To chime in on this specific example,
- In another conference, a friend had an unpleasant experience with a drunk attendee. I had an hour long conversation with the organiser about how everything about their conference setup was inducing excessive alcohol use, which is a huge trigger for CoC issues, and how they could still improve on that the next day. They did nothing to improve, and the second day had one drunk attendee trying to set someone else on fire (they seemed to know each other and see it as a joke?). I decided that given their previous lack of action, there was no point to reporting, so I left and never returned.

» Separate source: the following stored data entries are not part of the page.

(** Where a client is: a thread with its transaction.
    [CDirect]: has the mutex by [do_begin_write] or [do_try_begin_write], without the helper;
    [CLocking]: in [do_begin_write] of [blocking_begin_write]; [CLocked]: that call
    is over; [CTicket]: waits for a ticket; [CHolds]: returned from
    [blocking_begin_write]; [CRequested]: its callback is queued or being called; [CHasLock]: an
    asynchronous transaction that has the mutex; [CEnding]: waits in
    [blocking_end_write]; [CSyncing]: waits for its commits to be synced. *)
Inductive CallerPc :=
| CIdle | CDirect | CLocking | CLocked | CTicket (ticket : nat) | CHolds
| CRequested | CHasLock | CEnding | CSyncing.

(** Where the worker is: not started, about to enter the body of the loop, in
    [m_cv_worker.wait], in [do_begin_write], behind it, in a callback of a write
    request, in a sync, behind it, and at the end of [main]. *)
Inductive WorkerPc :=
| WNone | WRun | WWait | WLocking | WLocked | WCallback (t : nat) | WSync (t : nat) | WSynced | WDone.

Record AsyncCommitHelper := mkHelper {
  m_pending_writes : list nat;
  m_pending_sync : option nat;
  m_write_lock_claim_ticket : nat;
  m_write_lock_claim_fulfilled : nat;
  m_pending_mx_release : bool;
  m_running : bool;
  m_has_write_mutex : bool;
  m_owns_write_mutex : bool;
  m_waiting_for_write_mutex : bool
}.

Record Sys := mkSys {
  helper : AsyncCommitHelper;
  writemutex : option Holder;
  worker : WorkerPc;
  callers : nat -> CallerPc;
  closing : bool
}.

TL;DR: You tried to prevent (presumably adult) conf attendeeesfrom getting drunk but weren't (quite sensibly) listened to.Then you considered reporting a couple of drunk people arsingaround that had nothing to do with you and oboviously decided notto make some big thing about.
I observed behaviour on the Monday evening social that could have been potentially threatening to the venue staff itself:
One attendee thought it was taking too long to get his beer (all 3-so venue staff where busy pouring drinks for several hundred people), and decide to reach over the bar and operate the tap for at least himself. I asked him if he could just wait for his turn and let the staff venue serve his beer.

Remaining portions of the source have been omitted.